> _Task description_: Report every line below that carries the word "sampleTokens".

** Information shown follows **

(** When the calls in front of the [try] block return, the result is
    decided by the PDF generation. *)
Lemma convertMdToPdf_prepared w inputFile outputFile options
    chromePath rawContent tokens tocFilterRegex bodyContent :
  fs_existsSync w (path_resolve w inputFile) = true ->
  resolveChromePath w (ConversionOptions.chromePath options) = Some chromePath ->
  marked_setOptions w = Returned tt ->
  fs_readFileSync w (path_resolve w inputFile) = Returned rawContent ->
  marked_lexer w (cleanMarkdownContent rawContent) = Returned tokens ->
  RegExp_new w (default (js "Topic|Summary|Section|Detailed")
                  (ConversionOptions.tocFilter options)) (js "i") =
    Returned tocFilterRegex ->
  marked_parser w (extractHeadings tokens (orchestratorOptions tocFilterRegex)).2 =
    Returned bodyContent ->
  convertMdToPdf w inputFile outputFile options =
    match printPdf w chromePath
            (fullHtmlOf w options
               (extractHeadings tokens (orchestratorOptions tocFilterRegex)).1 bodyContent)
            (pdfOptionsOf w outputFile options) with
    | Returned _ =>
        Returned {| success := true;
                    message := js "PDF generated successfully: " ++ dquote ++ outputFile ++ dquote;
                    outputPath := Some (path_resolve w outputFile) |}
    | Thrown error =>
        Returned {| success := false;
                    message := js "PDF generation failed: " ++ error;
                    outputPath := None |}
    end.
Proof.
  intros Hexists Hchrome Hset Hread Hlex Hre Hparse.
  unfold convertMdToPdf, configureMarked.
  rewrite Hexists, Hchrome, Hset. cbn [negb mbind outcome_bind].
  rewrite Hread. cbn [mbind outcome_bind]. rewrite Hlex. cbn [mbind outcome_bind].
  rewrite Hre. cbn [mbind outcome_bind].
  unfold orchestratorOptions in *.
  destruct (extractHeadings tokens _) as [toc tokens']. cbn [fst snd] in *.
  rewrite Hparse. cbn [mbind outcome_bind].
  unfold fullHtmlOf, pdfOptionsOf. by destruct (printPdf w _ _ _).
Qed.

(** An exception of a call in front of the [try] block leaves the
    function. *)
Lemma convertMdToPdf_propagates w inputFile outputFile options chromePath error :
  fs_existsSync w (path_resolve w inputFile) = true ->
  resolveChromePath w (ConversionOptions.chromePath options) = Some chromePath ->
  marked_setOptions w = Returned tt ->
  (fs_readFileSync w (path_resolve w inputFile) = Thrown error \/
   exists rawContent,
     fs_readFileSync w (path_resolve w inputFile) = Returned rawContent /\
     (marked_lexer w (cleanMarkdownContent rawContent) = Thrown error \/
      exists tokens,
        marked_lexer w (cleanMarkdownContent rawContent) = Returned tokens /\
        (RegExp_new w (default (js "Topic|Summary|Section|Detailed")
                         (ConversionOptions.tocFilter options)) (js "i") = Thrown error \/
         exists tocFilterRegex,
           RegExp_new w (default (js "Topic|Summary|Section|Detailed")
                           (ConversionOptions.tocFilter options)) (js "i") =
             Returned tocFilterRegex /\
           marked_parser w (extractHeadings tokens (orchestratorOptions tocFilterRegex)).2 =
             Thrown error))) ->
  convertMdToPdf w inputFile outputFile options = Thrown error.
Proof.
  intros Hexists Hchrome Hset Hcalls.
  unfold convertMdToPdf, configureMarked.
  rewrite Hexists, Hchrome, Hset. cbn [negb mbind outcome_bind].
  destruct Hcalls as [Hread|(rawContent & Hread & Hcalls)];
    rewrite Hread; cbn [mbind outcome_bind]; [done |].
  destruct Hcalls as [Hlex|(tokens & Hlex & Hcalls)];
    rewrite Hlex; cbn [mbind outcome_bind]; [done |].
  destruct Hcalls as [Hre|(tocFilterRegex & Hre & Hparse)];
    rewrite Hre; cbn [mbind outcome_bind]; [done |].
  unfold orchestratorOptions in Hparse.
  destruct (extractHeadings tokens _) as [toc tokens']. cbn [snd] in Hparse.
  by rewrite Hparse.
Qed.

(** How far the [try] block of the code reaches: an exception of the PDF
    generation (launching the browser, opening the page, loading the
    document, printing, closing) is caught, and the result is the failure
    whose message is the text PDF generation failed, a colon and a space,
    followed by the message of the exception.  An exception of a call in
    front of the [try] block (reading the file, tokenizing, building the
    filter pattern, rendering the body) is not caught and leaves the
    function, against the rule of the developer guide to return objects and
    not to throw; every exception that leaves the function is one of these
    or one of configuring the parser. *)
Theorem convertMdToPdf_catches_pdf_generation (w : World) (inputFile outputFile : jsstring)
    (options : ConversionOptions.t) :
  let inputPath := path_resolve w inputFile in
  let tocFilter :=
    default (js "Topic|Summary|Section|Detailed") (ConversionOptions.tocFilter options) in
  (forall chromePath rawContent tokens tocFilterRegex bodyContent error,
     fs_existsSync w inputPath = true ->
     resolveChromePath w (ConversionOptions.chromePath options) = Some chromePath ->
     marked_setOptions w = Returned tt ->
     fs_readFileSync w inputPath = Returned rawContent ->
     marked_lexer w (cleanMarkdownContent rawContent) = Returned tokens ->
     RegExp_new w tocFilter (js "i") = Returned tocFilterRegex ->
     marked_parser w (extractHeadings tokens (orchestratorOptions tocFilterRegex)).2 =
       Returned bodyContent ->
     printPdf w chromePath
       (fullHtmlOf w options
          (extractHeadings tokens (orchestratorOptions tocFilterRegex)).1 bodyContent)
       (pdfOptionsOf w outputFile options) = Thrown error ->
     convertMdToPdf w inputFile outputFile options =
       Returned {| success := false;
                   message := js "PDF generation failed: " ++ error;
                   outputPath := None |}) /\
  (forall chromePath error,
     fs_existsSync w inputPath = true ->
     resolveChromePath w (ConversionOptions.chromePath options) = Some chromePath ->
     marked_setOptions w = Returned tt ->
     (fs_readFileSync w inputPath = Thrown error \/
      exists rawContent,
        fs_readFileSync w inputPath = Returned rawContent /\
        (marked_lexer w (cleanMarkdownContent rawContent) = Thrown error \/
         exists tokens,
           marked_lexer w (cleanMarkdownContent rawContent) = Returned tokens /\
           (RegExp_new w tocFilter (js "i") = Thrown error \/
            exists tocFilterRegex,
              RegExp_new w tocFilter (js "i") = Returned tocFilterRegex /\
              marked_parser w
                (extractHeadings tokens (orchestratorOptions tocFilterRegex)).2 =
                Thrown error))) ->
     convertMdToPdf w inputFile outputFile options = Thrown error) /\
  (forall error,
     convertMdToPdf w inputFile outputFile options = Thrown error ->
     marked_setOptions w = Thrown error \/
     fs_readFileSync w inputPath = Thrown error \/
     (exists text, marked_lexer w text = Thrown error) \/
     (exists source flags, RegExp_new w source flags = Thrown error) \/
     (exists tokens, marked_parser w tokens = Thrown error)).
Proof.
  intros inputPath tocFilter. split; [| split].
  - intros chromePath rawContent tokens tocFilterRegex bodyContent error
      Hexists Hchrome Hset Hread Hlex Hre Hparse Hprint.
    rewrite (convertMdToPdf_prepared _ _ _ _ _ _ _ _ _
               Hexists Hchrome Hset Hread Hlex Hre Hparse).
    by rewrite Hprint.
  - intros chromePath error. apply convertMdToPdf_propagates.
  - apply convertMdToPdf_thrown.
Qed.

End Orchestrator.

(** ** The statements at sample data *)

(** C1 asks that every exception of the steps of the conversion is caught
    and returned as a failure with its message, as the developer guide does
    (return objects, do not throw) and as the code does for a missing
    input, a missing browser and a failed PDF generation.  The code breaks
    it: the pattern of the filter is compiled in front of the [try] block,
    so for the malformed pattern of a lone opening parenthesis the
    exception of the engine leaves [convertMdToPdf] instead of becoming a
    failure result. *)
Lemma convertMdToPdf_bad_filter_throws :
  @convertMdToPdf asciiUnicodeData (sampleWorld false) (js "notes.md") (js "notes.pdf")
    badFilterOptions =
  Thrown (js "Invalid regular expression: /(/i: Unterminated group").
Proof.
  (* the input exists, the browser is found, the parser is configured *)
  apply (@convertMdToPdf_propagates asciiUnicodeData _ _ _ _ (js "/usr/bin/chromium"));
    [reflexivity | reflexivity | reflexivity |].
  (* the file is read and tokenized; compiling the pattern throws *)
  right. exists sampleDocument. split; [reflexivity |].
  right. exists sampleTokens. split; [reflexivity |].
  left. reflexivity.
Qed.

Lemma convertMdToPdf_catches_pdf_generation_witness :
  @convertMdToPdf asciiUnicodeData (sampleWorld true) (js "notes.md") (js "notes.pdf")
    noOptions =
  Returned {| success := false;
              message := js "PDF generation failed: " ++
                         js "Failed to launch the browser process!";
              outputPath := None |}.
Proof.
  eapply (proj1 (@convertMdToPdf_catches_pdf_generation asciiUnicodeData
                   (sampleWorld true) (js "notes.md") (js "notes.pdf") noOptions));
    reflexivity.
Defined.

Lemma extractHeadings_depth_boundary_witness :
  @extractHeadings asciiUnicodeData sampleTokens (orchestratorOptions defaultTocFilter) =
    ([ {| TocEntry.anchor := js "topic-one"; TocEntry.level := 3;
          TocEntry.text := js "Topic One" |} ],
     [ {| Token.type := js "html"; Token.depth := 3;
          Token.text := js "<h3 id=" ++ dquote ++ js "topic-one" ++ dquote ++
                        js ">Topic One</h3>";
          Token.raw := [] |};
       paragraphToken (js "Some text.");
       headingToken 5 (js "Deep Heading");
       paragraphToken (js "More text.") ]).
Proof.
  exact (proj1 (@extractHeadings_depth_boundary asciiUnicodeData defaultTocFilter
                  [headingToken 3 (js "Topic One"); paragraphToken (js "Some text.")]
                  [paragraphToken (js "More text.")]
                  (headingToken 5 (js "Deep Heading")) eq_refl) eq_refl).
Defined.

Lemma extractHeadings_frame_witness :
  (@extractHeadings asciiUnicodeData sampleTokens (orchestratorOptions defaultTocFilter)).2
    !! 2%nat = Some (headingToken 5 (js "Deep Heading")).
Proof.
  apply (proj2 (@extractHeadings_frame asciiUnicodeData sampleTokens
                  (orchestratorOptions defaultTocFilter))).
  - reflexivity.
  - right. simpl. lia.
Defined.

Lemma extractHeadings_emphasis_example_witness :
  @extractHeadings asciiUnicodeData
    [ headingToken 3 (js "**Q.1) Self-awareness**") ]
    {| tocFilter := Some matchAll; maxDepth := Some 4%nat |} =
    ([ {| TocEntry.anchor := js "q-1-self-awareness"; TocEntry.level := 3;
          TocEntry.text := js "Q.1) Self-awareness" |} ],
     [ {| Token.type := js "html"; Token.depth := 3;
          Token.text := js "<h3 id=" ++ dquote ++ js "q-1-self-awareness" ++ dquote ++
                        js ">Q.1) Self-awareness</h3>";
          Token.raw := [] |} ]).
Proof.
  assert (3 <= 4)%nat as Hdepth by lia.
  exact (proj1 (proj2 (proj2
           (@extractHeadings_emphasis_example asciiUnicodeData 3 4 [] matchAll Hdepth)))).
Defined.

Lemma toc_links_resolve_witness :
  (@extractHeadings asciiUnicodeData sampleTokens (orchestratorOptions defaultTocFilter)).1
    !! 0%nat =
    Some {| TocEntry.anchor := js "topic-one"; TocEntry.level := 3;
            TocEntry.text := js "Topic One" |} /\
  Forall (fun c => isWordChar c = true \/ c = 45) (js "topic-one").
Proof.
  split; [reflexivity |].
  apply (@toc_links_resolve asciiUnicodeData sampleTokens
           (orchestratorOptions defaultTocFilter) None 0
           {| TocEntry.anchor := js "topic-one"; TocEntry.level := 3;
              TocEntry.text := js "Topic One" |}).
  reflexivity.
Defined.

Lemma extractHeadings_empty_anchor_witness :
  @extractHeadings asciiUnicodeData [ headingToken 2 (js "**") ]
    {| tocFilter := Some matchAll; maxDepth := None |} =
    ([ {| TocEntry.anchor := []; TocEntry.level := 2; TocEntry.text := [] |} ],
     [ {| Token.type := js "html"; Token.depth := 2;
          Token.text := js "<h2 id=" ++ dquote ++ dquote ++ js "></h2>";
          Token.raw := [] |} ]).
Proof.
  apply (@extractHeadings_empty_anchor asciiUnicodeData [] [] (headingToken 2 (js "**"))
           {| tocFilter := Some matchAll; maxDepth := None |}).
  - reflexivity.
  - simpl. lia.
  - repeat constructor.
Defined.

** End of Information shown **

> _Solution for this task_:
  right. exists sampleTokens. split; [reflexivity |].
  @extractHeadings asciiUnicodeData sampleTokens (orchestratorOptions defaultTocFilter) =
  (@extractHeadings asciiUnicodeData sampleTokens (orchestratorOptions defaultTocFilter)).2
  apply (proj2 (@extractHeadings_frame asciiUnicodeData sampleTokens
  (@extractHeadings asciiUnicodeData sampleTokens (orchestratorOptions defaultTocFilter)).1
  apply (@toc_links_resolve asciiUnicodeData sampleTokens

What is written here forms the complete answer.